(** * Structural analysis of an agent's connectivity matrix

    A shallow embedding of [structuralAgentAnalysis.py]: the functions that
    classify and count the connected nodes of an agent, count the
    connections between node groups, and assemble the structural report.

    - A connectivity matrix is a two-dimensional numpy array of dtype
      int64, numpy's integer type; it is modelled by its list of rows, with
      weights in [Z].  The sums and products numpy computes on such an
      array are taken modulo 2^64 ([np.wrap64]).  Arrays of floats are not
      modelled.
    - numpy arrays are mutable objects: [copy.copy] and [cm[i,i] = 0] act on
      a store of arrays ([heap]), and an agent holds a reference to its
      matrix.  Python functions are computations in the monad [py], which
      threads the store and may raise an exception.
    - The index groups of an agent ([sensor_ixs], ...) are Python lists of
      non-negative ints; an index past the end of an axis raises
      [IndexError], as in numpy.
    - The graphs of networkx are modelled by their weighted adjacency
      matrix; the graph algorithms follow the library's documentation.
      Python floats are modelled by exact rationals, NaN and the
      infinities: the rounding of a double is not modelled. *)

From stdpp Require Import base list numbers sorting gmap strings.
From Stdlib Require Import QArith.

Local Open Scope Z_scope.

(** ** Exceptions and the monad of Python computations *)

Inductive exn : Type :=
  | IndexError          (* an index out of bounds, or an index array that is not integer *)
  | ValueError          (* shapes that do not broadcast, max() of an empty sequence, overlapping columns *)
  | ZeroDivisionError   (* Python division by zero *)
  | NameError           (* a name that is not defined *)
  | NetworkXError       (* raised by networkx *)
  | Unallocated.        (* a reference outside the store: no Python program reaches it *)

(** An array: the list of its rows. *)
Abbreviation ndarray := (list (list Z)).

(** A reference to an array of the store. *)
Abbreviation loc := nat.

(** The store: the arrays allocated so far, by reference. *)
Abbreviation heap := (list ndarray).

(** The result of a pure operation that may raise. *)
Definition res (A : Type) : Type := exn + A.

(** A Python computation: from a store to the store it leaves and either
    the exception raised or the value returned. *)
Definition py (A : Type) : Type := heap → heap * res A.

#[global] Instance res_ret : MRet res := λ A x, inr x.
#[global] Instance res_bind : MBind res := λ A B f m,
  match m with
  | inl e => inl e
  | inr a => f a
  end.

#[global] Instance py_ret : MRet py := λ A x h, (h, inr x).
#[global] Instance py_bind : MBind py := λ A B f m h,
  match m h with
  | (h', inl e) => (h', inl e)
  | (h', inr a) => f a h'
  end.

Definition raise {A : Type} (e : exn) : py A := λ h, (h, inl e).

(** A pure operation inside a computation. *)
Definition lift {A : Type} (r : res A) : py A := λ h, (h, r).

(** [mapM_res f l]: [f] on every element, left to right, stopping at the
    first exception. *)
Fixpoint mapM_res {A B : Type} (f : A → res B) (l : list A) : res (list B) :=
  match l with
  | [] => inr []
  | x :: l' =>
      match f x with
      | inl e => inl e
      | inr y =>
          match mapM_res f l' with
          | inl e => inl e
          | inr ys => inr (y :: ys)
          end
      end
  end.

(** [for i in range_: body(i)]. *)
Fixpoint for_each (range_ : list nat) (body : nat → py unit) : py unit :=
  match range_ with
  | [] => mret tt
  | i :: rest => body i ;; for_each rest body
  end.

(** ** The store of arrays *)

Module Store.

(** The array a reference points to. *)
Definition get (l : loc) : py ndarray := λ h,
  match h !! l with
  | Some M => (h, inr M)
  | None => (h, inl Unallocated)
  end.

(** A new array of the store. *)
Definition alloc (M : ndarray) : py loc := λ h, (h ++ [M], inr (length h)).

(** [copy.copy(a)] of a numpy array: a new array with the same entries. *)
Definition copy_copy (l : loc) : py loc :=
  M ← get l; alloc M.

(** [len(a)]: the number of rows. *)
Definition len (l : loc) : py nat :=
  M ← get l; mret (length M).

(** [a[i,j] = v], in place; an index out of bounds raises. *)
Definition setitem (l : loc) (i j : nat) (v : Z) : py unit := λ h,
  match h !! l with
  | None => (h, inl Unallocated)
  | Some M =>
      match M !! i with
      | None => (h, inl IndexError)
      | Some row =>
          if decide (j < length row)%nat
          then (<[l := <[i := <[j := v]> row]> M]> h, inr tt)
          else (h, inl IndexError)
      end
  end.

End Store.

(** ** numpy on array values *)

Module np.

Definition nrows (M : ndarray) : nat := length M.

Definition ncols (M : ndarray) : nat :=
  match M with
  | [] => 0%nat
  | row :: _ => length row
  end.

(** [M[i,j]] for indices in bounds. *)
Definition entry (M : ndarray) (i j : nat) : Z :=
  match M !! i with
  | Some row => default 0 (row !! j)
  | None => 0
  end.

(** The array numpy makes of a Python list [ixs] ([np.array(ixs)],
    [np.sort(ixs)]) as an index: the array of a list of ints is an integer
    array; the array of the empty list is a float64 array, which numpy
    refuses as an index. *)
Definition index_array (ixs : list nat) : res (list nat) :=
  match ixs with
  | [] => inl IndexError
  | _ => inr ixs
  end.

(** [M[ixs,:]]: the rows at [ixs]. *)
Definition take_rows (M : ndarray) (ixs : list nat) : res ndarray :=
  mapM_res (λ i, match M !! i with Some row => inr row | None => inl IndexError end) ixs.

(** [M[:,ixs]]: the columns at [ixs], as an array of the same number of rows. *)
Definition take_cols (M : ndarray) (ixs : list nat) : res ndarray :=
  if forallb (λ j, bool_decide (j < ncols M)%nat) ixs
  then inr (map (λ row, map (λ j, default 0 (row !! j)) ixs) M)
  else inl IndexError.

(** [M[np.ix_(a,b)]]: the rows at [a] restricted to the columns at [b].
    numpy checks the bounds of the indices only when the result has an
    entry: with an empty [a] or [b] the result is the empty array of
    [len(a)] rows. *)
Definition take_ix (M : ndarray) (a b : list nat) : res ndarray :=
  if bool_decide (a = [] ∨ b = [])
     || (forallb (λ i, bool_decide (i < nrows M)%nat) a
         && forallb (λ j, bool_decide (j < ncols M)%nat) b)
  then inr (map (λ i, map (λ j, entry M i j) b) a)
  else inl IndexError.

-----

The entries are to be retyped in full, with no alteration.

(** * Structural analysis of an agent's connectivity matrix

    A shallow embedding of [structuralAgentAnalysis.py]: the functions that
    classify and count the connected nodes of an agent, count the
    connections between node groups, and assemble the structural report.

    - A connectivity matrix is a two-dimensional numpy array of dtype
      int64, numpy's integer type; it is modelled by its list of rows, with
      weights in [Z].  The sums and products numpy computes on such an
      array are taken modulo 2^64 ([np.wrap64]).  Arrays of floats are not
      modelled.
    - numpy arrays are mutable objects: [copy.copy] and [cm[i,i] = 0] act on
      a store of arrays ([heap]), and an agent holds a reference to its
      matrix.  Python functions are computations in the monad [py], which
      threads the store and may raise an exception.
    - The index groups of an agent ([sensor_ixs], ...) are Python lists of
      non-negative ints; an index past the end of an axis raises
      [IndexError], as in numpy.
    - The graphs of networkx are modelled by their weighted adjacency
      matrix; the graph algorithms follow the library's documentation.
      Python floats are modelled by exact rationals, NaN and the
      infinities: the rounding of a double is not modelled. *)

From stdpp Require Import base list numbers sorting gmap strings.
From Stdlib Require Import QArith.

Local Open Scope Z_scope.

(** ** Exceptions and the monad of Python computations *)

Inductive exn : Type :=
  | IndexError          (* an index out of bounds, or an index array that is not integer *)
  | ValueError          (* shapes that do not broadcast, max() of an empty sequence, overlapping columns *)
  | ZeroDivisionError   (* Python division by zero *)
  | NameError           (* a name that is not defined *)
  | NetworkXError       (* raised by networkx *)
  | Unallocated.        (* a reference outside the store: no Python program reaches it *)

(** An array: the list of its rows. *)
Abbreviation ndarray := (list (list Z)).

(** A reference to an array of the store. *)
Abbreviation loc := nat.

(** The store: the arrays allocated so far, by reference. *)
Abbreviation heap := (list ndarray).

(** The result of a pure operation that may raise. *)
Definition res (A : Type) : Type := exn + A.

(** A Python computation: from a store to the store it leaves and either
    the exception raised or the value returned. *)
Definition py (A : Type) : Type := heap → heap * res A.

#[global] Instance res_ret : MRet res := λ A x, inr x.
#[global] Instance res_bind : MBind res := λ A B f m,
  match m with
  | inl e => inl e
  | inr a => f a
  end.

#[global] Instance py_ret : MRet py := λ A x h, (h, inr x).
#[global] Instance py_bind : MBind py := λ A B f m h,
  match m h with
  | (h', inl e) => (h', inl e)
  | (h', inr a) => f a h'
  end.

Definition raise {A : Type} (e : exn) : py A := λ h, (h, inl e).

(** A pure operation inside a computation. *)
Definition lift {A : Type} (r : res A) : py A := λ h, (h, r).

(** [mapM_res f l]: [f] on every element, left to right, stopping at the
    first exception. *)
Fixpoint mapM_res {A B : Type} (f : A → res B) (l : list A) : res (list B) :=
  match l with
  | [] => inr []
  | x :: l' =>
      match f x with
      | inl e => inl e
      | inr y =>
          match mapM_res f l' with
          | inl e => inl e
          | inr ys => inr (y :: ys)
          end
      end
  end.

(** [for i in range_: body(i)]. *)
Fixpoint for_each (range_ : list nat) (body : nat → py unit) : py unit :=
  match range_ with
  | [] => mret tt
  | i :: rest => body i ;; for_each rest body
  end.

(** ** The store of arrays *)

Module Store.

(** The array a reference points to. *)
Definition get (l : loc) : py ndarray := λ h,
  match h !! l with
  | Some M => (h, inr M)
  | None => (h, inl Unallocated)
  end.

(** A new array of the store. *)
Definition alloc (M : ndarray) : py loc := λ h, (h ++ [M], inr (length h)).

(** [copy.copy(a)] of a numpy array: a new array with the same entries. *)
Definition copy_copy (l : loc) : py loc :=
  M ← get l; alloc M.

(** [len(a)]: the number of rows. *)
Definition len (l : loc) : py nat :=
  M ← get l; mret (length M).

(** [a[i,j] = v], in place; an index out of bounds raises. *)
Definition setitem (l : loc) (i j : nat) (v : Z) : py unit := λ h,
  match h !! l with
  | None => (h, inl Unallocated)
  | Some M =>
      match M !! i with
      | None => (h, inl IndexError)
      | Some row =>
          if decide (j < length row)%nat
          then (<[l := <[i := <[j := v]> row]> M]> h, inr tt)
          else (h, inl IndexError)
      end
  end.

End Store.

(** ** numpy on array values *)

Module np.

Definition nrows (M : ndarray) : nat := length M.

Definition ncols (M : ndarray) : nat :=
  match M with
  | [] => 0%nat
  | row :: _ => length row
  end.

(** [M[i,j]] for indices in bounds. *)
Definition entry (M : ndarray) (i j : nat) : Z :=
  match M !! i with
  | Some row => default 0 (row !! j)
  | None => 0
  end.

(** The array numpy makes of a Python list [ixs] ([np.array(ixs)],
    [np.sort(ixs)]) as an index: the array of a list of ints is an integer
    array; the array of the empty list is a float64 array, which numpy
    refuses as an index. *)
Definition index_array (ixs : list nat) : res (list nat) :=
  match ixs with
  | [] => inl IndexError
  | _ => inr ixs
  end.

(** [M[ixs,:]]: the rows at [ixs]. *)
Definition take_rows (M : ndarray) (ixs : list nat) : res ndarray :=
  mapM_res (λ i, match M !! i with Some row => inr row | None => inl IndexError end) ixs.

(** [M[:,ixs]]: the columns at [ixs], as an array of the same number of rows. *)
Definition take_cols (M : ndarray) (ixs : list nat) : res ndarray :=
  if forallb (λ j, bool_decide (j < ncols M)%nat) ixs
  then inr (map (λ row, map (λ j, default 0 (row !! j)) ixs) M)
  else inl IndexError.

(** [M[np.ix_(a,b)]]: the rows at [a] restricted to the columns at [b].
    numpy checks the bounds of the indices only when the result has an
    entry: with an empty [a] or [b] the result is the empty array of
    [len(a)] rows. *)
Definition take_ix (M : ndarray) (a b : list nat) : res ndarray :=
  if bool_decide (a = [] ∨ b = [])
     || (forallb (λ i, bool_decide (i < nrows M)%nat) a
         && forallb (λ j, bool_decide (j < ncols M)%nat) b)
  then inr (map (λ i, map (λ j, entry M i j) b) a)
  else inl IndexError.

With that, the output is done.